Развивая музыкальную линию, скажем, что если у Кувалдина фуга, то у Чайковской - фугетта, то есть пьеса “сравнительно простая и по содержанию, и по композиционным приемам”, где “преобладают несложные имитации, и развивающий и завершающий разделы обычно ограничиваются одним-двумя проведениями темы” (МЭС, 1990, 6, с.590). Или - простенький римейк, в меру аккуратный, в меру перекликающийся с Иваном Сергеевичем.

Молодой человек привозит к себе в “усадьбу” - то бишь на подмосковную дачу - современного нигилиста от слова “nihil”. В тургеневские времена в нигилисты попал врач-естественник. В начале века отрицателями основ оказывались поэты и почему-то юристы. В годы после “оттепели” - физики-технократы. В наши дни нигилистом становится модный искусствовед (этакий, знаете ли, старший братец Феденьки Ромера!). Зовут искусствоведа красиво - Максимилиан Кунцевич, что-то вроде Иосифа Бакштейна. Пользуется он, правда, обычным языком, без всяких там дискурсов и концептов, но бьет старшее поколение, не утратившее (местами) идеализма, наотмашь. “Да, нигилисты! - внезапно подхватил Кунцевич. - Я рад, что слово произнесено. Оно вернее, чем русофобы. Мы отрицаем сами себя... От слова “духовность” меня физически тошнит, и я вас прошу не употреблять его в моем присутствии. В особенности за обедом...” Что ж, от слова “духовность” и нас тошнит, но предлагаемая Кунцевичем взамен “интеллектуальная комбинаторика” ничем не лучше - ответ банальностью на банальность. Двое на качелях фетишей: один край доски поднялся, другой опустился.

Для удобства читателя повесть поделена на главки с простыми, квазиклассическими названиями: “Споры”, “Новые встречи”, “Взаимные услуги” и т.п. В принципе это - чтение для электрички, с учетом того, что в электричку сядет некто интеллигентный и интересующийся, дабы оценить искусствоведа и возможную игру с именами - Лев Моисеевич, Ида Марковна, Людмила Гехман... При соприкосновении с мелькнувшими в речи Кунцевича “русофобами” высекается какая-то искра, но слабенькая.

А так все славно: любовный треугольник с легкой (гетеросексуальной) патологией: Кунцевич влюбляется в простую учительницу Людмилу Гехман, в нее же платонически влюблен художник-фанат Пьеров, горбун с трудной биографией. Очень мило.
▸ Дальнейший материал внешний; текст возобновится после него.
(* ===== verification/Bitmap.v ===== *)
(** * The run-time library's bitmaps (sdk/lib/rtl/bitmap.c)

    The 32-bit build of the file: [BITMAP_INDEX] and [BITMAP_BUFFER] are [ULONG],
    [_BITCOUNT] is 32 and [MAXINDEX] is 0xFFFFFFFF.  A bitmap is its size in bits
    and the array of [ULONG]s behind [Buffer]; a pointer into the array is its
    index, and a read or write outside the array makes the operation return
    [None].  This file holds the operations, the bit-level reading of a bitmap and
    the theorems on single bits, bit ranges, run lengths and population count. *)

From Stdlib Require Import ZArith Lia Bool.
From stdpp Require Import base option list numbers.
From S2P Require Import Prelude.
Open Scope Z_scope.

Definition MAXINDEX : Z := 0xFFFFFFFF.

Record RTL_BITMAP := mkBitmap { SizeOfBitMap : Z; Buffer : list Z }.

Definition BitCountTable : list Z :=
  [ 0; 1; 1; 2; 1; 2; 2; 3; 1; 2; 2; 3; 2; 3; 3; 4;
    1; 2; 2; 3; 2; 3; 3; 4; 2; 3; 3; 4; 3; 4; 4; 5;
    1; 2; 2; 3; 2; 3; 3; 4; 2; 3; 3; 4; 3; 4; 4; 5;
    2; 3; 3; 4; 3; 4; 4; 5; 3; 4; 4; 5; 4; 5; 5; 6;
    1; 2; 2; 3; 2; 3; 3; 4; 2; 3; 3; 4; 3; 4; 4; 5;
    2; 3; 3; 4; 3; 4; 4; 5; 3; 4; 4; 5; 4; 5; 5; 6;
    2; 3; 3; 4; 3; 4; 4; 5; 3; 4; 4; 5; 4; 5; 5; 6;
    3; 4; 4; 5; 4; 5; 5; 6; 4; 5; 5; 6; 5; 6; 6; 7;
    1; 2; 2; 3; 2; 3; 3; 4; 2; 3; 3; 4; 3; 4; 4; 5;
    2; 3; 3; 4; 3; 4; 4; 5; 3; 4; 4; 5; 4; 5; 5; 6;
    2; 3; 3; 4; 3; 4; 4; 5; 3; 4; 4; 5; 4; 5; 5; 6;
    3; 4; 4; 5; 4; 5; 5; 6; 4; 5; 5; 6; 5; 6; 6; 7;
    2; 3; 3; 4; 3; 4; 4; 5; 3; 4; 4; 5; 4; 5; 5; 6;
    3; 4; 4; 5; 4; 5; 5; 6; 4; 5; 5; 6; 5; 6; 6; 7;
    3; 4; 4; 5; 4; 5; 5; 6; 4; 5; 5; 6; 5; 6; 6; 7;
    4; 5; 5; 6; 5; 6; 6; 7; 5; 6; 6; 7; 6; 7; 7; 8 ].

(** ** Run lengths *)

(** The loop [while (Value == 0 && Buffer < MaxBuffer) Value = f( *Buffer++ )]
    shared by the two run-length functions ([f] is the identity for clear runs and
    the complement for set runs); returns [Value] and the final [Buffer]. *)
Fixpoint SkipUlongs (f : Z -> Z) (fuel : nat) (buf : list Z) (Value Pos MaxPos : Z)
    : option (Z * Z) :=
  if (Value =? 0) && (Pos <? MaxPos) then
    match fuel with
    | O => None
    | S fuel' => w ← rd buf Pos; SkipUlongs f fuel' buf (f w) (Pos + 1) MaxPos
    end
  else Some (Value, Pos).

Definition RtlpGetLengthOfRunClear (bm : RTL_BITMAP) (StartingIndex MaxLength : Z)
    : option Z :=
  if SizeOfBitMap bm <=? StartingIndex then Some 0 else
  let Pos := StartingIndex / 32 in
  let BitPos := Z.land StartingIndex 31 in
  let MaxLength := Z.min MaxLength (u32 (SizeOfBitMap bm - StartingIndex)) in
  let MaxPos := Pos + u32 (BitPos + MaxLength + 32 - 1) / 32 in
  w ← rd (Buffer bm) Pos;
  let Value := u32 (Z.shiftl (Z.shiftr w BitPos) BitPos) in
  '(Value, Pos) ← SkipUlongs (fun w => w) (length (Buffer bm)) (Buffer bm)
                    Value (Pos + 1) MaxPos;
  if Value =? 0 then Some MaxLength else
  BitPos ← BitScanForward Value;
  let Length := u32 (Pos * 32 - StartingIndex) in
  let Length := u32 (Length + (BitPos - 32)) in
  Some (if u32 (SizeOfBitMap bm - StartingIndex) <? Length
        then u32 (SizeOfBitMap bm - StartingIndex) else Length).

Definition RtlpGetLengthOfRunSet (bm : RTL_BITMAP) (StartingIndex MaxLength : Z)
    : option Z :=
  if SizeOfBitMap bm <=? StartingIndex then Some 0 else
  let Pos := StartingIndex / 32 in
  let BitPos := Z.land StartingIndex 31 in
  let MaxLength := Z.min MaxLength (u32 (SizeOfBitMap bm - StartingIndex)) in
  let MaxPos := Pos + u32 (BitPos + MaxLength + 32 - 1) / 32 in
  w ← rd (Buffer bm) Pos;
  let InvValue := u32 (Z.shiftl (Z.shiftr (not32 w) BitPos) BitPos) in
  '(InvValue, Pos) ← SkipUlongs not32 (length (Buffer bm)) (Buffer bm)
                       InvValue (Pos + 1) MaxPos;
  if InvValue =? 0 then Some MaxLength else
  BitPos ← BitScanForward InvValue;
  let Length := u32 (Pos * 32 - StartingIndex) in
  let Length := u32 (Length + (BitPos - 32)) in
  Some (if u32 (SizeOfBitMap bm - StartingIndex) <? Length
        then u32 (SizeOfBitMap bm - StartingIndex) else Length).
(* ===== verification/RangeListSpec.v ===== *)
(** * Range lists: representation and refinement

    The heap predicate [range_list], which relates the linked records of [RangeList] to a
    list of ranges, and for each operation of [src/sdk/lib/rtl/rangelist.c] the lemma that
    it computes a function on that list and leaves the rest of the heap alone. *)

From Stdlib Require Import ZArith Lia Bool.
From stdpp Require Import base option list numbers gmap fin_maps.
From S2P Require Import Prelude ListEntry RangeList.

Open Scope Z_scope.

(** ** Running the monad *)

Lemma bind_run {A B} (c : M A) (f : A -> M B) σ a σ' :
  c σ = Some (a, σ') -> (c ≫= f) σ = f a σ'.
Proof. intros H. unfold mbind, M_bind. by rewrite H. Qed.

Lemma get_flink_run p v σ : flink (entries σ) p = Some v -> get_flink p σ = Some (v, σ).
Proof. intros H. unfold get_flink, reads. by rewrite H. Qed.

Lemma get_blink_run p v σ : blink (entries σ) p = Some v -> get_blink p σ = Some (v, σ).
Proof. intros H. unfold get_blink, reads. by rewrite H. Qed.

Lemma get_range_run p r σ : ranges σ !! p = Some r -> get_range p σ = Some (r, σ).
Proof. intros H. unfold get_range, reads. by rewrite H. Qed.

Lemma get_list_run p hdr σ : lists σ !! p = Some hdr -> get_list p σ = Some (hdr, σ).
Proof. intros H. unfold get_list, reads. by rewrite H. Qed.

Lemma put_range_run p r0 r σ :
  ranges σ !! p = Some r0 ->
  put_range p r σ = Some (tt, mkHeap (entries σ) (<[p := r]> (ranges σ)) (lists σ)).
Proof. intros H. unfold put_range. by rewrite H. Qed.

Lemma put_list_run p h0 hdr σ :
  lists σ !! p = Some h0 ->
  put_list p hdr σ = Some (tt, mkHeap (entries σ) (ranges σ) (<[p := hdr]> (lists σ))).
Proof. intros H. unfold put_list. by rewrite H. Qed.

Lemma on_links_run {A} (f : links -> option (A * links)) σ a m :
  f (entries σ) = Some (a, m) ->
  on_links f σ = Some (a, mkHeap m (ranges σ) (lists σ)).
Proof. intros H. unfold on_links. by rewrite H. Qed.

Lemma on_links__run (f : links -> option links) σ m :
  f (entries σ) = Some m -> on_links_ f σ = Some (tt, mkHeap m (ranges σ) (lists σ)).
Proof. intros H. apply on_links_run. by rewrite H. Qed.

Lemma reads_run {A} (f : heap -> option A) σ a : f σ = Some a -> reads f σ = Some (a, σ).
Proof. intros H. unfold reads. by rewrite H. Qed.

Lemma get_fuel_run σ : get_fuel σ = Some (fuel_of σ, σ).
Proof. done. Qed.

(** [mrun H] runs the first action of a sequence whose result is given by [H]. *)
Ltac mrun H := erewrite bind_run by (eapply H; simpl; eauto).

(** ** Representation *)

(** The range list at [h] has the header [hdr] and the records [l], each an address and
    the range kept there, in list order. *)
Record range_list (σ : heap) (h : Z) (hdr : RTL_RANGE_LIST) (l : list (Z * RTL_RANGE)) : Prop := {
  rl_links : dlist (entries σ) h l.*1;
  rl_ranges : forall a r, (a, r) ∈ l -> ranges σ !! a = Some r;
  rl_list : lists σ !! h = Some hdr;
  rl_count : Count hdr = u32 (Z.of_nat (length l))
}.

(** What is allocated in [σ] outside the addresses [d] is the same in [σ']. *)
Definition preserves (d : list Z) (σ σ' : heap) : Prop :=
  forall p, p ∉ d -> is_Some (entries σ !! p) ->
    entries σ' !! p = entries σ !! p /\ ranges σ' !! p = ranges σ !! p /\
    lists σ' !! p = lists σ !! p.

Lemma preserves_refl d σ : preserves d σ σ.
Proof. by intros p _. Qed.

(** The second step may touch the addresses [d2], those of [d1] and ones that were not
    allocated at first. *)
Lemma preserves_trans d1 d2 σ1 σ2 σ3 :
  preserves d1 σ1 σ2 -> preserves d2 σ2 σ3 ->
  (forall p, p ∈ d2 -> p ∈ d1 \/ entries σ1 !! p = None) -> preserves d1 σ1 σ3.
Proof.
  intros H1 H2 Hd p Hp Hs. destruct (H1 p Hp Hs) as (E1 & E2 & E3).
  destruct (H2 p) as (F1 & F2 & F3).
  - intros [?|E]%Hd; [done|]. destruct Hs. congruence.
  - by rewrite E1.
  - by rewrite F1, F2, F3.
Qed.

Lemma range_list_preserved d σ σ' h hdr l :
  range_list σ h hdr l -> preserves d σ σ' -> (forall p, p ∈ h :: l.*1 -> p ∉ d) ->
  range_list σ' h hdr l.
Proof.
  intros [R1 R2 R3 R4] Ha Hd.
  assert (forall p, p ∈ h :: l.*1 -> is_Some (entries σ !! p)) as Hs.
  { intros p Hp. by eapply dlist_is_Some. }
  split; [| | |done].
  - eapply dlist_frame; [done|]. intros p Hp. apply Ha; auto.
  - intros a r Hin. assert (a ∈ h :: l.*1).
    { apply list_elem_of_further, list_elem_of_fmap. by exists (a, r). }
    destruct (Ha a) as (_ & -> & _); auto.
  - destruct (Ha h) as (_ & _ & ->); auto using list_elem_of_here.
Qed.

Lemma dlist_length m h l : dlist m h l -> (length l < size m)%nat.
Proof.
  intros Hd. assert (list_to_set (h :: l) ⊆ dom m) as Hsub.
  { intros p Hp. rewrite elem_of_list_to_set in Hp. apply elem_of_dom.
    by eapply dlist_is_Some. }
  apply subseteq_size in Hsub. rewrite size_list_to_set, size_dom in Hsub by apply Hd.
  simpl in Hsub. lia.
Qed.

Lemma range_list_fuel σ h hdr l : range_list σ h hdr l -> (length l < fuel_of σ)%nat.
Proof.
  intros [R1 _ _ _]. apply dlist_length in R1. rewrite length_fmap in R1. unfold fuel_of. lia.
Qed.

Lemma range_list_at σ h hdr l1 a r l2 :
  range_list σ h hdr (l1 ++ (a, r) :: l2) ->
  a <> h /\ ranges σ !! a = Some r /\
  flink (entries σ) a = Some (next_of l2.*1 h) /\ blink (entries σ) a = Some (pred_of h l1.*1).
Proof.
  intros [R1 R2 R3 R4]. rewrite fmap_app, fmap_cons in R1. simpl in R1. split_and!.
  - destruct R1 as [[Hn _]%NoDup_cons _]. intros ->. apply Hn. set_solver.
  - apply R2. set_solver.
  - by eapply dlist_next.
  - by eapply dlist_prev.
Qed.
Lemma DeleteOwnersLoop_run fuel σ h hdr l1 l2 O :
  range_list σ h hdr (l1 ++ l2) -> (length l2 < fuel)%nat ->
  DeleteOwnersLoop fuel h O (next_of l2.*1 h) σ
  = if existsb (fun r => Owner r =? O) l2.*2 then None else Some (STATUS_SUCCESS, σ).
Proof.
  revert l1 l2. induction fuel as [|fuel IH]; intros l1 l2 HR Hf; [lia|].
  destruct l2 as [|[b c] l2]; cbn [DeleteOwnersLoop next_of fmap list_fmap fst snd existsb].
  { by rewrite Z.eqb_refl. }
  destruct (range_list_at _ _ _ _ _ _ _ HR) as (Hb & Hr & Hfl & _).
  destruct (Z.eqb_spec b h); [done|]. cbn [negb].
  rewrite (bind_run _ _ _ _ _ (get_range_run _ _ _ Hr)). destruct (Owner c =? O).
  - destruct (remove_run σ h hdr l1 b c l2 (mret tt) HR) as (σ' & E & _ & Hn & _).
    assert ((on_links (fun m => RemoveEntryList m b);; RtlpFreeMemory b;; CountDown h) σ
            = Some (tt, σ')) as E'.
    { revert E. unfold mbind, M_bind, mret, M_ret. repeat (case_match; simplify_eq/=; try done).
      by destruct u. }
    rewrite (bind_run _ _ _ _ _ E'). unfold mbind, M_bind, get_flink, reads, flink.
    by rewrite Hn.
  - cbn [orb]. rewrite (bind_run _ _ σ tt σ) by done.
    rewrite (bind_run _ _ _ _ _ (get_flink_run _ _ _ Hfl)).
    apply (IH (l1 ++ [(b, c)])); [by rewrite <- app_assoc|simpl in Hf; lia].
Qed.

(** ** A heap with three lists *)

Definition sample_range (s e owner flags : Z) : RTL_RANGE := mkRange s e 0 owner 0 flags.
Есть и нечаянная радость, поворот судьбы: миллионер-коллекционер Кеслер, в силу своих эдиповых проблем, скупает картины, где изображены женщины, похожие на его покойную матушку. Этот рыжий толстый американский deus ex machine платит Пьерову очень большие и зеленые деньги, поскольку влюбленный художник пишет и пишет Гехман. В силу тех же фрейдистских причин deus ex machine хочет на Гехман жениться.

Ну а утративший - в наказание? - нерв жизни искусствовед обречен скитаться по задворкам Запада, читая лекции о русском апокалипсисе. Повесть исчерпывается мгновенно, как какой-нибудь подмосковный пруд, более походящий на лужу. Недостаточность энергетики почувствовала, по-видимому, и сама Чайковская, оттого и бросила повесть скоренько: “Автору наскучило последовательно и дотошно описывать мелкие события, потрясшие в то лето усадьбу Косицких. А автор намекнул, что пишет только из удовольствия...” Довольно изящно, но неправда. Обстоятельного и дотошного описания не было, и внезапное расставание с героями - вынужденное.

А так что ж, милая безделушка или (согласимся с А. Марченко) “дачный романс”. Успокаивает, расслабляет. Ненадолго.

Несмотря на издержки, обусловленные наличием направления, “Новый мир” разнообразен и раскован, особенно в своей художественной части. Он позволяет себе уходить, а то и улетать за границы этого самого направления, предоставляя площадь сочинениям, идеологически двусмысленным. Весьма удобно (для замотанного обозревателя), что, опубликовав один-другой-третий кунштюк, журнал на своих же страницах подвергает его артобстрелу. Вынеся сор из избы после публикации романа Владимира Шарова “До и во время” (1993, № 3-4), “Новый мир”, кажется, извлек из ситуации всю возможную пользу, обратив внутриредакционные разногласия в стиль.